Initial jobless claims peaked at a record 6.87 million in the week ending March 28 amid COVID-19 shutdowns, and the figures have declined for 15 weeks consecutively, before the trend was reversed in the week ending July 18, reports Xinhua.
With the latest numbers, a staggering 54.1 million initial jobless claims have been filed over the past 19 weeks, indicating the mounting economic fallout of the COVID-19 pandemic.
The new report also showed that the four-week moving average, a method to iron out data volatility, increased by 6,500 to 1.37 million.
The advance seasonally adjusted insured unemployment rate was 11.6 percent for the week ending July 18, an increase of 0.5 percentage point from the prior week's revised rate, the report showed.
The latest data "confirms that the economy's recovery has lost momentum in recent weeks," Sarah House, senior economist at Wells Fargo Securities, wrote in an analysis.
As Republican and Democratic lawmakers continue to debate the extension of the extra 600 dollars unemployment benefits, which are set to expire Friday, House said the "stakes are high" with more than 30 million workers collecting unemployment insurance.
The Senate Republicans' 1-trillion-dollar proposal, revealed Monday, would slash the federal unemployment benefits from 600 dollars to 200 dollars through September, giving an unemployed worker about 70 per cent of previous wages when combined with state benefits, while Democrats want to maintain the current level of benefits through January.

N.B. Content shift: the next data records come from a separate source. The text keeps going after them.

(** The answer is durable, and lasts for the configured time. *)
Definition answered (scope_key : string) (expires_at : Z) (answer : Z * json_object) (w : World)
    : Prop :=
  exists r, holds_answer (idempotency_records (w_committed w)) scope_key r
    /\ (idm_status_code r, idm_response_body r) = answer /\ idm_expires_at r = expires_at.

Lemma store_answers R now scope_key status body :
  keyed R -> unanswered R scope_key now ->
  triple (records_are R now) (store_response scope_key status body)
    (fun r w => (idm_status_code r, idm_response_body r) = (status, body)
       /\ answered scope_key (now + timedelta_seconds idempotency_ttl_seconds) (status, body) w)
    (fun _ _ => True).
Proof.
  intros Hkeyed Hnone w (Hd & Hc & Hn).
  unfold store_response, bind at 1, now_utc at 1, asks, catch, bind at 1, db_insert.
  cbn [table table_name Entity_IdempotencyRecord violates]. cbv zeta. rewrite Hd, Hn.
  assert (Hlost : forall e (v : World), idempotency_records (w_committed v) = R -> w_now v = now ->
    exists v', (rollback ;;; existing_record <- get_cached_response scope_key ;;
      match existing_record with None => raise e | Some r => ret r end) v = (Raise e, v')).
  { intros e v Hv Hv'. unfold bind, rollback, modify, get_cached_response, now_utc, first, asks. simpl.
    rewrite Hv, Hv'. unfold unanswered in Hnone. rewrite Hnone. eauto. }
  destruct (R !! w_seq w TIdempotencyRecords) eqn:Hk.
  { edestruct Hlost as [v' ->]; [exact Hc | exact Hn | done]. }
  unfold idempotency_violation, taken. rewrite Hd. cbn [idm_id idm_scope_key].
  destruct (existsb _ _) eqn:He.
  { edestruct Hlost as [v' ->]; [exact Hc | exact Hn | done]. }
  unfold bind, commit, modify, refresh, asks. cbn. rewrite Hd, lookup_insert_eq. cbn. split; [done|].
  exists (MkIdempotencyRecord (w_seq w TIdempotencyRecords) scope_key status body now
           (now + timedelta_seconds idempotency_ttl_seconds)).
  split; [|done]. exists (w_seq w TIdempotencyRecords).
  split; [cbn; rewrite Hd; apply lookup_insert_eq|]. split; [done|].
  intros j s. cbn. rewrite Hd, lookup_insert. case_decide; [done|]. intros Hj Hs.
  apply existsb_false with (x := s) in He; [|apply in_rows_of; eauto].
  rewrite Hs, String.eqb_refl, andb_true_r in He. apply negb_false_iff, Z.eqb_eq in He.
  pose proof (Hkeyed _ _ Hj) as Hpk. cbn in Hpk. congruence.
Qed.
(* ===== verification/Notifications.v ===== *)
(** * Notifications: app/services/notification_service.py

    SMS intents are rows of the outbox, written in the transaction of the booking
    change; a job per row is put on the queue after the commit, and the worker
    delivers the row with at most [MAX_NOTIFICATION_ATTEMPTS] provider calls. *)

From S2P Require Import Prelude Py Effects Schema Settings Orm Directory JobQueue PublicLink Providers.

Definition SEND_NOTIFICATION_JOB : string := "send_notification".
Definition MAX_NOTIFICATION_ATTEMPTS : Z := 3.

Section Notifications.
Context `{Config}.

Definition enqueue_send_notification_job (notification_id : Z) : PyM Job :=
  enqueue_job SEND_NOTIFICATION_JOB [("notification_id"%string, notification_id)].

Definition format_local_time (starts_at : Z) (business : Business) : string :=
  strftime_ymd_hm (starts_at + tz_offset_of_utc (biz_timezone business) starts_at).

(** [NotificationOutbox(...)] with the column defaults: pending, no attempt. *)
Definition new_intent (tenant_id business_id : Z) (booking_id : option Z)
    (purpose : NotificationPurpose) (recipient_phone body : string) (id now : Z)
    : NotificationOutbox :=
  MkNotificationOutbox id tenant_id business_id booking_id purpose recipient_phone body
    NTF_PENDING 0 None None now None None.

(** The intents of a booking change: one for the customer, one for the owner's
    phone when the business has one ([if business.owner_notification_phone]). *)
Definition booking_intents (booking : Booking) (business : Business) (customer : Customer)
    (purpose : NotificationPurpose) (customer_body owner_body : string)
    : list (Z -> Z -> NotificationOutbox) :=
  let intent phone body := new_intent (bk_tenant_id booking) (bk_business_id booking)
    (Some (bk_id booking)) purpose phone body in
  intent (cus_phone customer) customer_body
  :: match biz_owner_notification_phone business with
     | Some phone => if truthy phone then [intent phone owner_body] else []
     | None => []
     end.

Definition enqueue_booking_confirmation (booking : Booking) (business : Business)
    (customer : Customer) (service : Service) : PyM (list NotificationOutbox) :=
  let when := format_local_time (bk_starts_at booking) business in
  manage_url <- build_public_management_url (bk_id booking) ;;
  let manage_suffix := match manage_url with
                       | Some url => if truthy url then (" Manage: " ++ url)%string else ""%string
                       | None => ""%string
                       end in
  map_m
    (booking_intents booking business customer BOOKING_CONFIRMATION
       ("Your " ++ svc_name service ++ " appointment at " ++ biz_name business
          ++ " is confirmed for " ++ when ++ "." ++ manage_suffix)%string
       ("New booking: " ++ svc_name service ++ " for " ++ cus_phone customer
          ++ " on " ++ when ++ ".")%string)
    db_insert.

Definition enqueue_booking_cancellation (booking : Booking) (business : Business)
    (customer : Customer) (service : Service) : PyM (list NotificationOutbox) :=
  let when := format_local_time (bk_starts_at booking) business in
  map_m
    (booking_intents booking business customer BOOKING_CANCELLATION
       ("Your " ++ svc_name service ++ " appointment at " ++ biz_name business
          ++ " on " ++ when ++ " has been cancelled.")%string
       ("Booking cancelled: " ++ svc_name service ++ " for " ++ cus_phone customer
          ++ " on " ++ when ++ ".")%string)
    db_insert.

Definition enqueue_waitlist_offer (entry : WaitlistEntry) (business : Business)
    (customer : Customer) (service : Service) : PyM NotificationOutbox :=
  let when := strftime_ymd (wl_desired_date entry) in
  db_insert (new_intent (wl_tenant_id entry) (wl_business_id entry) None WAITLIST_OFFER
    (cus_phone customer)
    ("Good news! A " ++ svc_name service ++ " slot opened up at " ++ biz_name business
       ++ " on " ++ when ++ ". Call us to book it.")%string).

Definition enqueue_external_booking_link_sms (business : Business) (caller_phone url : string)
    (label : option string) : PyM NotificationOutbox :=
  let label_text := match label with
                    | Some l => if truthy l then l else "Book online"%string
                    | None => "Book online"%string
                    end in
  db_insert (new_intent (biz_tenant_id business) (biz_id business) None EXTERNAL_BOOKING_LINK
    caller_phone (label_text ++ ": " ++ url)%string).

(** The filter of [due_bookings]. *)
Definition reminder_due (now : Z) (b : Booking) : bool :=
  bool_decide (bk_status b = CONFIRMED)
  && (now <? bk_starts_at b)
  && (bk_starts_at b <=? now + timedelta_minutes reminder_lead_minutes).

(** The filter of [already_queued]. *)
Definition is_reminder_of (booking_id : Z) (n : NotificationOutbox) : bool :=
  sql_eqb (ntf_booking_id n) booking_id && bool_decide (ntf_purpose n = BOOKING_REMINDER).

Definition short_notice (b : Booking) : bool :=
  bk_starts_at b - bk_created_at b <? timedelta_minutes reminder_min_advance_minutes.

(** One round of the loop: the count goes up when a reminder is queued. *)
Definition remind_one (count : Z) (booking : Booking) : PyM Z :=
  if short_notice booking then ret count
  else
    already_queued <- first (is_reminder_of (bk_id booking)) ;;
    match already_queued with
    | Some _ => ret count
    | None =>
        business <- require_business (bk_business_id booking) (bk_tenant_id booking) ;;
        customer <- require_customer_in_business (bk_customer_id booking)
                      (bk_business_id booking) (bk_tenant_id booking) ;;
        service <- require_service_in_business (bk_service_id booking)
                     (bk_business_id booking) (bk_tenant_id booking) ;;
        let when := format_local_time (bk_starts_at booking) business in
        intent <- db_insert (new_intent (bk_tenant_id booking) (bk_business_id booking)
          (Some (bk_id booking)) BOOKING_REMINDER (cus_phone customer)
          ("Reminder: your " ++ svc_name service ++ " appointment at " ++ biz_name business
             ++ " is at " ++ when ++ ".")%string) ;;
        enqueue_send_notification_job (ntf_id intent) ;;;
        ret (count + 1)
    end.

Definition enqueue_due_reminders : PyM Z :=
  now <- now_utc ;;
  due_bookings <- all (reminder_due now) ;;
  count <- fold_m due_bookings 0 remind_one ;;
  when (negb (count =? 0)) commit ;;;
  ret count.

(** What a provider answer makes of a pending row, at instant [now]. *)
Definition record_delivery (result : SmsSendResult) (now : Z) (i : NotificationOutbox)
    : NotificationOutbox :=
  let i := i <| ntf_attempts ::= Z.add 1 |> in
  if sms_success result then
    i <| ntf_status := NTF_SENT |> <| ntf_sent_at := Some now |>
      <| ntf_provider_message_id := sms_provider_message_id result |>
  else
    let i := i <| ntf_last_error := sms_error result |> in
    if MAX_NOTIFICATION_ATTEMPTS <=? ntf_attempts i then i <| ntf_status := NTF_FAILED |>
    else i.

Context `{Providers}.

Definition send_notification_in_worker (notification_id : Z) : PyM unit :=
  intent <- find_pk notification_id (fun _ => true) ;;
  match intent with
  | None => ret tt
  | Some i =>
      if negb (bool_decide (ntf_status i = NTF_PENDING)) then ret tt
      else
        result <- call_provider (sms_send (MkSmsMessage (ntf_recipient_phone i) (ntf_body i))) ;;
        now <- now_utc ;;
        let i' := record_delivery result now i in
        save i' ;;;
        commit ;;;
        if bool_decide (ntf_status i' = NTF_PENDING)
        then raise (SmsDeliveryError (sms_error result))
        else ret tt
  end.
End Notifications.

The White House and Republicans have contended that the 600-dollar benefits have created a financial disincentive for people to return to work, an argument refuted by some economists, including Nobel laureate economist Paul Krugman.
"The bottom line is that all those concerns that we were keeping unemployment high by making it too comfortable had zero basis in reality," Krugman said on Twitter. "UI (unemployment insurance) was helping employment, not hurting it."
The jobless data was released on the same day when the US Commerce Department reported that the economy contracted at an annual rate of 32.9 per cent in the second quarter, the deepest decline since the government began keeping records in 1947.
Over 20 states have already paused or partially reversed reopening efforts amid an alarming resurgence of COVID-19 cases, which, according to analysts, could undermine the nascent economic recovery.
The US Federal Reserve on Wednesday kept its benchmark interest rate unchanged at the record-low level of near zero, and expects to maintain the rate "until it is confident that the economy has weathered recent events."
In a statement after concluding a two-day policy meeting, the Fed also noted that the path of the economy will depend significantly on the course of the virus.
"Control of the disease is both necessary and sufficient to promote recovery of the economy," Adam Posen, president of Washington-based think tank Peterson Institute for International Economics, told Xinhua.
"Failures in public health will lead to de facto economic shutdowns, whether or not the local or federal governments issue the shutdown orders," Posen said. "The difference between lockdown and not is in how fast you get control of the outbreak, not the economy."